The Minimum Average Difference problem on LeetCode involves finding the minimum possible difference between the average of two groups of integers, given an array of integers. Here is a detailed solution to this problem:

Approach:

The brute force approach to solve this problem would involve taking all possible combinations of two sets and then taking their averages, computing the difference and then finding the minimum difference among all the combinations. However, the time complexity of this approach would be O(n^2 * 2^n), which is not efficient enough to pass the LeetCode test cases.

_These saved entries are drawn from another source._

(** A decision built by its constructor carries the routing, by the default policy. *)
Lemma decision_routed d : authorization_valid (ed_authorization d) -> execution_decision_post_init d = Ok tt ->
  readiness_valid (ed_readiness d) /\ ed_policy d = default_execution_policy
  /\ routed (ed_authorization d) (ed_readiness d) (ed_disposition d) (ed_reason d) (ed_action d) (ed_quantity d).
Proof.
  intros Ha H. unfold execution_decision_post_init in H. rewrite (validate_authorization_ok _ Ha) in H. cbn [rbind] in H.
  destruct (rcatch _ _ _) as [[]|] eqn:E in H; [|done]. cbn [rbind] in H. apply rcatch_ok in E.
  destruct (readiness_post_init (ed_readiness d)) as [[]|] eqn:Er; [|done]. cbn [rbind] in E. pose proof (execution_policy_frozen _ E) as Hp.
  split; [done|]. split; [done|]. destruct (expected_routed _ _ Ha Er) as (x & why & act & q & Ex & Hx). rewrite Ex in H. cbn [rbind] in H.
  destruct (bool_decide_reflect ((ed_disposition d, ed_reason d, ed_action d, ed_quantity d) = (x, why, act, q))) as [Eq|]; [|done].
  injection Eq as -> -> -> ->. done.
Qed.

(** * Claims *)

(** Routing of constructed authorizations is total and exact.  With any
    readiness and policy built by their constructors (or the defaults), the
    assessment never raises; it accepts for local paper exactly when the risk
    decision approved and reconciliation passed with a well-formed digest, the
    action and quantity being the approved entry's or, for an exit, the whole
    position's; without readiness, by default too, every approval is blocked; no
    other policy than the locked local-paper one exists. *)
Theorem execution_routing_exact a r p (Ha : authorization_valid a) (Hr : forall x, r = Some x -> readiness_valid x)
    (Hp : forall x, p = Some x -> policy_valid x) :
  exists d, assess_local_paper_authorization a r p = Ok d
    /\ ed_authorization d = a /\ ed_readiness d = default default_readiness r /\ ed_policy d = default_execution_policy
    /\ routed a (default default_readiness r) (ed_disposition d) (ed_reason d) (ed_action d) (ed_quantity d).
Proof.
  pose (r' := default default_readiness r). pose (p' := default default_execution_policy p).
  assert (readiness_valid r') as Hr' by (destruct r; [by apply Hr|reflexivity]).
  assert (policy_valid p') as Hp' by (destruct p; [by apply Hp|reflexivity]).
  destruct (assess_routed a r' p' Ha Hr' Hp') as (d & why & act & q & H & E & Ei).
  exists (LocalPaperExecutionDecision a r' d why act q p'). split; [|split; [done|split; [done|split; [by apply execution_policy_frozen|done]]]].
  unfold assess_local_paper_authorization. rewrite (validate_authorization_ok a Ha). cbn [rbind]. fold (default default_readiness r).
  change (match r with Some r => r | None => default_readiness end) with r'.
  change (match p with Some p => p | None => default_execution_policy end) with p'. rewrite E. cbn [rbind].
  unfold new_execution_decision. by rewrite Ei.
Qed.
Lemma record_in_spec T d db : order_texts_in db T -> among (record_texts d) T -> order_db_inv db -> decision_built d ->
  collision T \/ (order_texts_in (fst (record_in d db)) T /\ order_db_inv (fst (record_in d db)) /\ (forall h es st, order_log db h es st -> order_log (fst (record_in d db)) h es st)
                /\ forall h i, od_intents db !! h = Some i -> od_intents (fst (record_in d db)) !! h = Some i).
Proof.
  intros HT Hcall Hdb Hd. unfold record_in. pose proof (record_texts_kept T d _ (oti_intents _ _ HT) Hcall Hd (odi_intents _ Hdb)) as Hkept.
  destruct (record d (od_intents db)) as [rows out] eqn:E. cbn [fst] in *.
  assert (collision T \/ (journal_inv rows /\ forall h i, od_intents db !! h = Some i -> rows !! h = Some i)) as [Hc|[Hj Hk]]; [|by left|].
  { destruct (record_spec T d _ rows out (oti_intents _ _ HT) Hcall Hd (odi_intents _ Hdb) E) as [(_ & -> & _)|(Hacc & [(_ & -> & _)|[(r & _ & _ & -> & _)|[(Hn & -> & _)|(Hc & _)]]])].
    1-3: right; split; [exact (odi_intents _ Hdb)|done].
    - right. split.
      + intros h r Hl. apply lookup_insert_Some in Hl as [[<- <-]|[_ Hl]]; [split; [done|by apply intent_of_valid]|by apply (odi_intents _ Hdb)].
      + intros h i Hi. destruct (decide (h = authorization_key d)) as [->|Hne]; [congruence|by rewrite lookup_insert_ne].
    - by left. }
  right. assert (forall h es st, order_log db h es st -> order_log (OrderDb rows (od_events db) (od_states db)) h es st) as Hlog.
  { intros h es st [H1 H2 H3]. constructor; [|done|done]. destruct st as [s|]; [|done]. destruct H1 as (i & Hi & Hh). exists i. split; [by apply Hk|done]. }
  split; [constructor; [done|apply HT|apply HT]|]. split; [split; [done|]|split; [done|done]]. intros h. destruct (odi_logs _ Hdb h) as (es & st & Hl). exists es, st. by apply Hlog.
Qed.

Definition about (h : string) (es : list order_event) : list order_event := filter (fun e => oe_authorization_sha256 e = h) es.

(** Whatever is called, the stored history of every authorization is extended by
    exactly its accepted events. *)
Lemma run_execution_logs T calls db db' es : order_texts_in db T -> among (run_execution_texts calls db) T -> Forall call_ok calls -> order_db_inv db -> run_execution calls db = (db', es) ->
  collision T \/ (order_db_inv db' /\ forall h es0 st0, order_log db h es0 st0 -> exists st, order_log db' h (es0 ++ about h es) st).
Proof.
  revert db db' es. induction calls as [|[d|e] calls IH]; intros db db' es HT Hts Hc Hdb H; cbn [run_execution run_execution_texts] in H, Hts;
    [|apply among_app in Hts as [Hcall Hts]..].
  - injection H as <- <-. right. split; [done|]. intros h es0 st0 Hl. exists st0. by rewrite app_nil_r.
  - inversion_clear Hc as [|? ? Hd Hrest]. destruct (record_in_spec T d db HT Hcall Hdb Hd) as [|(HT1 & Hinv & Hlogs & _)]; [by left|].
    destruct (IH _ _ _ HT1 Hts Hrest Hinv H) as [|[Hdb' Hl']]; [by left|]. right. split; [done|]. intros h es0 st0 Hl. by eapply Hl', Hlogs.
  - inversion_clear Hc as [|? ? He Hrest]. destruct (apply e db) as [db1 out] eqn:Ea. destruct (run_execution calls db1) as [db2 more] eqn:Er.
    injection H as <- <-. cbn [fst] in Hts. destruct (apply_spec T db e db1 out HT Hcall Hdb He Ea) as [|Hs]; [by left|]. destruct out as [t|x].
    + destruct Hs as [[(i & es1 & st1 & _ & Hl1 & _ & _ & Hnew) Hother _ Hinv] HT1]. destruct (IH _ _ _ HT1 Hts Hrest Hinv Er) as [|[Hdb' Hl']]; [by left|].
      right. split; [done|]. intros h es0 st0 Hl. unfold about. rewrite filter_cons. destruct (decide (oe_authorization_sha256 e = h)) as [Eh|Hne].
      * rewrite Eh in *. destruct (log_unique db h es0 st0 es1 st1 Hdb Hl Hl1) as [-> _]. destruct (Hl' _ _ _ Hnew) as (st & Hst). exists st.
        by rewrite <- app_assoc in Hst.
      * eapply Hl', Hother; [congruence|done].
    + destruct Hs as (-> & _ & _). destruct (IH _ _ _ HT Hts Hrest Hdb Er) as [|[Hdb' Hl']]; [by left|]. right. by split.
Qed.

(** * Claims *)

(** C22. The life of an order.  Whatever valid events are applied to an intent's
    order, the accepted ones are CREATE, then ACTIVATE, then CANCEL, a prefix of
    this sequence and nothing else (a pending order cannot be cancelled, a
    cancelled one accepts nothing), about this intent, numbered 0, 1, 2, at strictly
    increasing times, the state carrying the last event's digest and time; a further
    event is accepted exactly when it is the next of these, later, and chained to
    the last event's digest, and any other one is a LocalOrderTransitionError. *)
Theorem order_life_exact i es s e (Hi : intent_valid_record i) (Hh : order_history i es s) (He : order_event_valid e) :
  order_summary i es s
  /\ ((order_next_event i es s e /\ _next_order_state i (Some s) e = Ok (order_next (Some s) e))
      \/ (~ order_next_event i es s e /\ exists x, _next_order_state i (Some s) e = Err x /\ exn_cls x = LocalOrderTransitionError)).
Proof.
  pose proof (order_history_summary i es s Hi Hh) as Hs. split; [done|]. rewrite <- (follows_next i es s e Hs).
  apply order_step; [done|done|]. intros p [= <-]. exact (history_valid i es s Hh).
Qed.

One better approach is to use dynamic programming to keep track of all possible sums that can be obtained from subsets of the array. This can be done using a 2D boolean array dp[i][j]. Here, dp[i][j] represents whether a sum j can be obtained using the first i elements of the array. The base case for this DP is dp[0][0] = true, as we can obtain a sum of 0 using an empty set.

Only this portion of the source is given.